From the records below, transcribe only the lines running from the one with "destruct (l_path svc) as [|c p]; [done|]. simpl" through the one with "destruct Hp as". Keep both of those end lines.
Input records Block Start
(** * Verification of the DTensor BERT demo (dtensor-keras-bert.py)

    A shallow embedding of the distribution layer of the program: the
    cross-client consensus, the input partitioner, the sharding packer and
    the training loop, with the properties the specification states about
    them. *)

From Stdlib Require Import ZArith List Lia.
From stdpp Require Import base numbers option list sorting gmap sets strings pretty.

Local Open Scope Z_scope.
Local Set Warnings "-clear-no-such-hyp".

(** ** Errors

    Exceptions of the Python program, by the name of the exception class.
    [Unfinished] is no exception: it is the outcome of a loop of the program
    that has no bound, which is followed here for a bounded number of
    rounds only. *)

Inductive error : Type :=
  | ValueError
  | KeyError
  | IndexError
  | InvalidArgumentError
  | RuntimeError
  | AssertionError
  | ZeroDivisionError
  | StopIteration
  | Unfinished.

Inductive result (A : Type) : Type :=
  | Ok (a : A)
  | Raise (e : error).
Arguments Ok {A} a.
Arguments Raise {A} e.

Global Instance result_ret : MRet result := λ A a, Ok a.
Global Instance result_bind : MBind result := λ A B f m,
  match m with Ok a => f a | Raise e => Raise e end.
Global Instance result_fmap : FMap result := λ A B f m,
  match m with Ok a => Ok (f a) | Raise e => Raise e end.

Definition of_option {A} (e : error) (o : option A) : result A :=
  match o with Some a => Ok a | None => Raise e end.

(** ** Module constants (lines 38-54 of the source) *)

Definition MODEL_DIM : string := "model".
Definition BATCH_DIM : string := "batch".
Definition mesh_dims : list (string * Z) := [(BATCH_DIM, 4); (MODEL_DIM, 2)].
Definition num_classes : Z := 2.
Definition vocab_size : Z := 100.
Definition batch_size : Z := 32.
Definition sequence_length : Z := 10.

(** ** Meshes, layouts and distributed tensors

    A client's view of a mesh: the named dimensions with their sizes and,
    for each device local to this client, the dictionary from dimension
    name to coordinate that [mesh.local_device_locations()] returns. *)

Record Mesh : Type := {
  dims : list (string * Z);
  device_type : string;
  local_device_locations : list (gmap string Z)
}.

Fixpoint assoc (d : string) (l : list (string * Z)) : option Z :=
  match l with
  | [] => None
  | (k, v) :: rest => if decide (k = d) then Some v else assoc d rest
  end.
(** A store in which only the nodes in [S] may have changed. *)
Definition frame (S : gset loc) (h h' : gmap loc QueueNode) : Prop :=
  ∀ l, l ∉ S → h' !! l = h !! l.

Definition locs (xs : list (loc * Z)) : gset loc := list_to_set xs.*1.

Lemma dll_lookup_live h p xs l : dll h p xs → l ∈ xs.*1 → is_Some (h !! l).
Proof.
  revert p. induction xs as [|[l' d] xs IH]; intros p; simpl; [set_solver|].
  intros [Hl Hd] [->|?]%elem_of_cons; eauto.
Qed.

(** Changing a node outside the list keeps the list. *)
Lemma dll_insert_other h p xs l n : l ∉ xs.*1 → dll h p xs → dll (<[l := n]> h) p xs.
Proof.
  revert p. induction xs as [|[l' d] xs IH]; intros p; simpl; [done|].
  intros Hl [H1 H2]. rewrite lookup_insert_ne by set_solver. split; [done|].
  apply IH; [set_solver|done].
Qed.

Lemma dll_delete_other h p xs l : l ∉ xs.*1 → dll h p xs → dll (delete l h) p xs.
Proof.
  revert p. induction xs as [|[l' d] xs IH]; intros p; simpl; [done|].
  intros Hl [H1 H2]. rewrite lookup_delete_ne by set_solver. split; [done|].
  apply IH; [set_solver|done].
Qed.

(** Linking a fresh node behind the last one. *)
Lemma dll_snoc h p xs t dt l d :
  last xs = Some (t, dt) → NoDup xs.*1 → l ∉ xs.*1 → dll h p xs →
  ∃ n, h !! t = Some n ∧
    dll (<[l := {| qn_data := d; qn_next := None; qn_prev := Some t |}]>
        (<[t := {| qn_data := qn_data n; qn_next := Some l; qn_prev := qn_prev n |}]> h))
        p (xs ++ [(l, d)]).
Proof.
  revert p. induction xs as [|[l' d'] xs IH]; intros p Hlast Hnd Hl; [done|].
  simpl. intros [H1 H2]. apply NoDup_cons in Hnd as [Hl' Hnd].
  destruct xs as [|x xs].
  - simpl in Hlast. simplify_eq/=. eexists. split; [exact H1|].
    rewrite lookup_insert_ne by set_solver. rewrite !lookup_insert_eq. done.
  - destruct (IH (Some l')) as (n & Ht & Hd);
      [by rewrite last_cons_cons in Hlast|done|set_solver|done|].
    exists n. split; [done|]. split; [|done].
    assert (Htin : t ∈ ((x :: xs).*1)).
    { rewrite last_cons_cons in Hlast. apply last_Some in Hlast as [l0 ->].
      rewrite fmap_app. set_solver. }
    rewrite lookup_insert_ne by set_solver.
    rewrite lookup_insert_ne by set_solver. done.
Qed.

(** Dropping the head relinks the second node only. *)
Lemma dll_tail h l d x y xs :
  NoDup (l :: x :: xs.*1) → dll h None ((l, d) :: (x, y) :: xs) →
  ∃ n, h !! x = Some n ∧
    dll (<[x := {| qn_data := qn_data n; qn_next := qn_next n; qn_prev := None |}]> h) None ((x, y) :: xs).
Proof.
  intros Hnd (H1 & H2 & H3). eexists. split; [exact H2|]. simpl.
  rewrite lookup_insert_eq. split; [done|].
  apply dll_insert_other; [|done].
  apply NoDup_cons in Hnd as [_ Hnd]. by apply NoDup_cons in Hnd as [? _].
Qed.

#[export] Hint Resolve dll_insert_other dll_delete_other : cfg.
Input records Block End
Input records Block Start
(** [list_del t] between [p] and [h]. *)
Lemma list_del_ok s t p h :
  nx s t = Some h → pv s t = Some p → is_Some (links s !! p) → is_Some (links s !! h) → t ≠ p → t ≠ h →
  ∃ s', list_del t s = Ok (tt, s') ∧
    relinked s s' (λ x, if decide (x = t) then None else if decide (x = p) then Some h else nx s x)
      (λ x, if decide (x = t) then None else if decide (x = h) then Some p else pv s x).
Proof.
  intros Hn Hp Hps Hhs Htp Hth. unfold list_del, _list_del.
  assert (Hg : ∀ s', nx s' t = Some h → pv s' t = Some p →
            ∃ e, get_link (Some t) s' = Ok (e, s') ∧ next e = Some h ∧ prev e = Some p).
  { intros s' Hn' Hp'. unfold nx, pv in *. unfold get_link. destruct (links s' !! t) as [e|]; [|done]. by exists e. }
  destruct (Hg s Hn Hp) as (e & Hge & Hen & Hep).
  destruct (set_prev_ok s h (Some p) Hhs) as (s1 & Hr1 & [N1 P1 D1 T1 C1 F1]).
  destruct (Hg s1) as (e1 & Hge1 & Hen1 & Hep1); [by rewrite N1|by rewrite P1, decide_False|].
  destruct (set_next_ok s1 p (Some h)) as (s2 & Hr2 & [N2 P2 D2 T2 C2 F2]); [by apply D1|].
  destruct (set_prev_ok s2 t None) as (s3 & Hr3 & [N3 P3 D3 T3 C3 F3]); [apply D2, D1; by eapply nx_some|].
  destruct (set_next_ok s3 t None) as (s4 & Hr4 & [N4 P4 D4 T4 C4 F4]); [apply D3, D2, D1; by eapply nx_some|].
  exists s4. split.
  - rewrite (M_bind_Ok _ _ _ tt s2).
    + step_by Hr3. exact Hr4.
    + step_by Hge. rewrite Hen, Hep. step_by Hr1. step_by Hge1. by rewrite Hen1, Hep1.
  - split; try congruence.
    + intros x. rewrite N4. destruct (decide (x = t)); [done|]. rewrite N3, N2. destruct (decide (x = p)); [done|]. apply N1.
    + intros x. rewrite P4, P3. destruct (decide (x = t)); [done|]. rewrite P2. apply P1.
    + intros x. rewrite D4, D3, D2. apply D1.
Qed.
Input records Block End
Input records Block Start
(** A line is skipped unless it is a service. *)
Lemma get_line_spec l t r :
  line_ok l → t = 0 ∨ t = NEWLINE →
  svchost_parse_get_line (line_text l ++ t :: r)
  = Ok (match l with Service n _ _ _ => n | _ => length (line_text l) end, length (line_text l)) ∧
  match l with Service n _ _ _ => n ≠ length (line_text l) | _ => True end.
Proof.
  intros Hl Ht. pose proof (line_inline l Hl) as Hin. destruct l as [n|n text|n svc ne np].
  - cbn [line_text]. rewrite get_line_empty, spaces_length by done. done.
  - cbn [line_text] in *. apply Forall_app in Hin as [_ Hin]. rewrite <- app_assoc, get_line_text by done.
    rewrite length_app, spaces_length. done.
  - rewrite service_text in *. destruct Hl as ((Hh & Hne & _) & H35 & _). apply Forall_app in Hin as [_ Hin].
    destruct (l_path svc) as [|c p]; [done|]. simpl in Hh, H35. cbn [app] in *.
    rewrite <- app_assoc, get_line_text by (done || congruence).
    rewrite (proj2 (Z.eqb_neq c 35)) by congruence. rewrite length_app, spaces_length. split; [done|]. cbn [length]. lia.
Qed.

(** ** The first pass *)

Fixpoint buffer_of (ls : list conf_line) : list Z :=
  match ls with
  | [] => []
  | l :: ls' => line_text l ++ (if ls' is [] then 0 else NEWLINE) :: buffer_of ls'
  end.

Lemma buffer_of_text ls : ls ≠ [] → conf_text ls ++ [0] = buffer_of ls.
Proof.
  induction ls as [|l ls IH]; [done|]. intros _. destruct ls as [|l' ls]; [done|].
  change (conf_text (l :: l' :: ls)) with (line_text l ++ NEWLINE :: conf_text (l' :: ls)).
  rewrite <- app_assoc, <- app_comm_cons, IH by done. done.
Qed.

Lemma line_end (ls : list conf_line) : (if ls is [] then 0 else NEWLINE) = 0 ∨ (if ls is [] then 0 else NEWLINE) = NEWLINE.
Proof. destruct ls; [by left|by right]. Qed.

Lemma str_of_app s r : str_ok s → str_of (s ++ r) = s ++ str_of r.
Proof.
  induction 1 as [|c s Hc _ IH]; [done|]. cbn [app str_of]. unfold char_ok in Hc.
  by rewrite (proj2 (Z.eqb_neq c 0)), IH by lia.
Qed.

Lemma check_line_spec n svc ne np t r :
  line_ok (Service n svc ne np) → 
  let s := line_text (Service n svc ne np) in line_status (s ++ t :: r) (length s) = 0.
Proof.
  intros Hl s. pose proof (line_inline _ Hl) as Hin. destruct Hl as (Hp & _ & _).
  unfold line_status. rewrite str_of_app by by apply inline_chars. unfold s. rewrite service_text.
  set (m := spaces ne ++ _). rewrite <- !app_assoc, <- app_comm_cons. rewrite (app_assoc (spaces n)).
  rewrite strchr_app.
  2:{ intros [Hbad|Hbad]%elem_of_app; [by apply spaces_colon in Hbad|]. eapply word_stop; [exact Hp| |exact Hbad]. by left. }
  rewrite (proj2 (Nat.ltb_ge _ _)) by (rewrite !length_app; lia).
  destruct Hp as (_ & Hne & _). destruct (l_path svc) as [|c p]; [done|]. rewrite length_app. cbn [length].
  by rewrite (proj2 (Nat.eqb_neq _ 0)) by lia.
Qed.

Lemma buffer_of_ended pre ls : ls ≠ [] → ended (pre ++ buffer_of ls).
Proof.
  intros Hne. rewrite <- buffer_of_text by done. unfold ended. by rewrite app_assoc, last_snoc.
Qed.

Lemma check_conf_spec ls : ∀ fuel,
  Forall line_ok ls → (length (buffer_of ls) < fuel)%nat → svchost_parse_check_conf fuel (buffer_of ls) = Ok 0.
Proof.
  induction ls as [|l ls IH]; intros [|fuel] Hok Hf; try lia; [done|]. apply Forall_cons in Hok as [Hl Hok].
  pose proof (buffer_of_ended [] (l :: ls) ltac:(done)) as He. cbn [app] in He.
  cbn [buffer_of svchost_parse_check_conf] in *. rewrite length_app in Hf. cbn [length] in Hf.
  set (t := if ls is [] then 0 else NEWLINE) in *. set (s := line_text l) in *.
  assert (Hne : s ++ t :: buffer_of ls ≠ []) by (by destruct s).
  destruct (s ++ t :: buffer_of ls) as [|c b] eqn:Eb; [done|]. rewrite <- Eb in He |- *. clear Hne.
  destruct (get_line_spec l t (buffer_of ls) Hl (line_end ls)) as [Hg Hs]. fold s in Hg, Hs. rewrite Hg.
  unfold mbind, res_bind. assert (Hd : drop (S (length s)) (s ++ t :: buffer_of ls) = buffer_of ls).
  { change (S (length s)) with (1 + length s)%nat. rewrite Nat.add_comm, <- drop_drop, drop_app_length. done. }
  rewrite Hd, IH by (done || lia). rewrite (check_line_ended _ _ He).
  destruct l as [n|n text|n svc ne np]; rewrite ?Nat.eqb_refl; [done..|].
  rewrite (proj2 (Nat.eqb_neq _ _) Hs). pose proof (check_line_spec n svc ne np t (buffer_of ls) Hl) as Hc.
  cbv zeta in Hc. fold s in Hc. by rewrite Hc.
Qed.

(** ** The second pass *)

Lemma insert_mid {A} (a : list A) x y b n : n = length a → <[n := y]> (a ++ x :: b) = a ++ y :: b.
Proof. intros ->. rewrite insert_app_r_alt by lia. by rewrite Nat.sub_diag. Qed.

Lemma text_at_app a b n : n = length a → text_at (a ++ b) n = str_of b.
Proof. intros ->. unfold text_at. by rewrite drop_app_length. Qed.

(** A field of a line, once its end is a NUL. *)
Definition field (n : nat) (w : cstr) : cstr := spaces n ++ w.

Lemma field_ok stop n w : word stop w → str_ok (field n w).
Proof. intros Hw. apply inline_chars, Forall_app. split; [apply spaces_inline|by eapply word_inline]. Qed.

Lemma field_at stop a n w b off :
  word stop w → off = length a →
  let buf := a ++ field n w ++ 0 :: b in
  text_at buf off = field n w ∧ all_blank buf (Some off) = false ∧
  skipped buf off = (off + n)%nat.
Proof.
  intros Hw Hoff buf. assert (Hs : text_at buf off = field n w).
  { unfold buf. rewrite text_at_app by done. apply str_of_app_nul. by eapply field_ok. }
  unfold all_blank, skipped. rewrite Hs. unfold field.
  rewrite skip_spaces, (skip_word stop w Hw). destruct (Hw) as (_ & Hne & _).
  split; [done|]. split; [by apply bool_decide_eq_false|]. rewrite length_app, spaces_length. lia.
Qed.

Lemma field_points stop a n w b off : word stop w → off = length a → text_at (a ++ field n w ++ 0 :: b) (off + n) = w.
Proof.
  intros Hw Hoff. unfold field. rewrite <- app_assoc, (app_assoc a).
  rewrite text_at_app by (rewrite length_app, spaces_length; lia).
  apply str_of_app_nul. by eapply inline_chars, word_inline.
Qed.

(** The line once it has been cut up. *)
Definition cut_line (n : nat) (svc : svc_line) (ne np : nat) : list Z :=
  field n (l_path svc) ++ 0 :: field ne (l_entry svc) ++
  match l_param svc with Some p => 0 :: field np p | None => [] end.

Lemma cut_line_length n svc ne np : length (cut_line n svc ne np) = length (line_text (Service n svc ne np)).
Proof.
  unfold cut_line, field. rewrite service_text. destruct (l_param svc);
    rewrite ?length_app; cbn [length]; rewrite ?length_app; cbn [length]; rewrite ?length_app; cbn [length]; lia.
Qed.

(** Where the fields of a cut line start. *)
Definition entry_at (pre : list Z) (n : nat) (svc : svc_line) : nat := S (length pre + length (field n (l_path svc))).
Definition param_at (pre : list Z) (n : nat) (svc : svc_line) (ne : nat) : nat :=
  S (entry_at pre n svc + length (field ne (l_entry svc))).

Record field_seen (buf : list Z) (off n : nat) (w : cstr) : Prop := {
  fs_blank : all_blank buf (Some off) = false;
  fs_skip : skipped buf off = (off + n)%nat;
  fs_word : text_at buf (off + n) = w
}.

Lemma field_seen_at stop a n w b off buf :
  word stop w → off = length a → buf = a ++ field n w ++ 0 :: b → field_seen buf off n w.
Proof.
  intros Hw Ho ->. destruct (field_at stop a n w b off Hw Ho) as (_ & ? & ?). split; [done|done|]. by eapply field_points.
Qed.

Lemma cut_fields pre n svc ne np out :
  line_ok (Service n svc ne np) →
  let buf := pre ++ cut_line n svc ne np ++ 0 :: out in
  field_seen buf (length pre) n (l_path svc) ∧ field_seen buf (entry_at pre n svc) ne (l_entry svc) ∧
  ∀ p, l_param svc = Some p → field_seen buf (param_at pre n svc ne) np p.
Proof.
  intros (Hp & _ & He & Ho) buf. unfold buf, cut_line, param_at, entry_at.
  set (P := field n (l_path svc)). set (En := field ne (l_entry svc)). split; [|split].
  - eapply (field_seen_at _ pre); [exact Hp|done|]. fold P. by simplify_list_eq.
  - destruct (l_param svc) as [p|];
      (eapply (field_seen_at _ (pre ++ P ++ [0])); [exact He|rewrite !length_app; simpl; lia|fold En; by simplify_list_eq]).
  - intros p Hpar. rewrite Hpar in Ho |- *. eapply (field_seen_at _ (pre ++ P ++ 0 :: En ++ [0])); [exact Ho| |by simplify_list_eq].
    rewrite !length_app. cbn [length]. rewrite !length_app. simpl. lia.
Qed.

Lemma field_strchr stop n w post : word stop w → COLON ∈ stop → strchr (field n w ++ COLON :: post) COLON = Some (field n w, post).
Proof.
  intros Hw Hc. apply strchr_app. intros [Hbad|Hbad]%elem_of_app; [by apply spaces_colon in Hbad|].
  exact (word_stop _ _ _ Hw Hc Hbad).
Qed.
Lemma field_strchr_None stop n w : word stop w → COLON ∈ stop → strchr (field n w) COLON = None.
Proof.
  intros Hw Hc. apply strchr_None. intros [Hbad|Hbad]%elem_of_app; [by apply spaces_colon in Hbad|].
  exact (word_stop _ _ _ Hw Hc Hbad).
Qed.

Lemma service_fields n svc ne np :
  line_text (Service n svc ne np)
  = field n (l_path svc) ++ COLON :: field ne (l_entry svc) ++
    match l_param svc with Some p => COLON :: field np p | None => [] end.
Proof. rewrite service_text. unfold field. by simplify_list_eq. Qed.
Input records Block End
Solved problem
    destruct (l_path svc) as [|c p]; [done|]. simpl in Hh, H35. cbn [app] in *.
    rewrite <- app_assoc, get_line_text by (done || congruence).
    rewrite (proj2 (Z.eqb_neq c 35)) by congruence. rewrite length_app, spaces_length. split; [done|]. cbn [length]. lia.
Qed.

(** ** The first pass *)

Fixpoint buffer_of (ls : list conf_line) : list Z :=
  match ls with
  | [] => []
  | l :: ls' => line_text l ++ (if ls' is [] then 0 else NEWLINE) :: buffer_of ls'
  end.

Lemma buffer_of_text ls : ls ≠ [] → conf_text ls ++ [0] = buffer_of ls.
Proof.
  induction ls as [|l ls IH]; [done|]. intros _. destruct ls as [|l' ls]; [done|].
  change (conf_text (l :: l' :: ls)) with (line_text l ++ NEWLINE :: conf_text (l' :: ls)).
  rewrite <- app_assoc, <- app_comm_cons, IH by done. done.
Qed.

Lemma line_end (ls : list conf_line) : (if ls is [] then 0 else NEWLINE) = 0 ∨ (if ls is [] then 0 else NEWLINE) = NEWLINE.
Proof. destruct ls; [by left|by right]. Qed.

Lemma str_of_app s r : str_ok s → str_of (s ++ r) = s ++ str_of r.
Proof.
  induction 1 as [|c s Hc _ IH]; [done|]. cbn [app str_of]. unfold char_ok in Hc.
  by rewrite (proj2 (Z.eqb_neq c 0)), IH by lia.
Qed.

Lemma check_line_spec n svc ne np t r :
  line_ok (Service n svc ne np) → 
  let s := line_text (Service n svc ne np) in line_status (s ++ t :: r) (length s) = 0.
Proof.
  intros Hl s. pose proof (line_inline _ Hl) as Hin. destruct Hl as (Hp & _ & _).
  unfold line_status. rewrite str_of_app by by apply inline_chars. unfold s. rewrite service_text.
  set (m := spaces ne ++ _). rewrite <- !app_assoc, <- app_comm_cons. rewrite (app_assoc (spaces n)).
  rewrite strchr_app.
  2:{ intros [Hbad|Hbad]%elem_of_app; [by apply spaces_colon in Hbad|]. eapply word_stop; [exact Hp| |exact Hbad]. by left. }
  rewrite (proj2 (Nat.ltb_ge _ _)) by (rewrite !length_app; lia).
  destruct Hp as (_ & Hne & _). destruct (l_path svc) as [|c p]; [done|]. rewrite length_app. cbn [length].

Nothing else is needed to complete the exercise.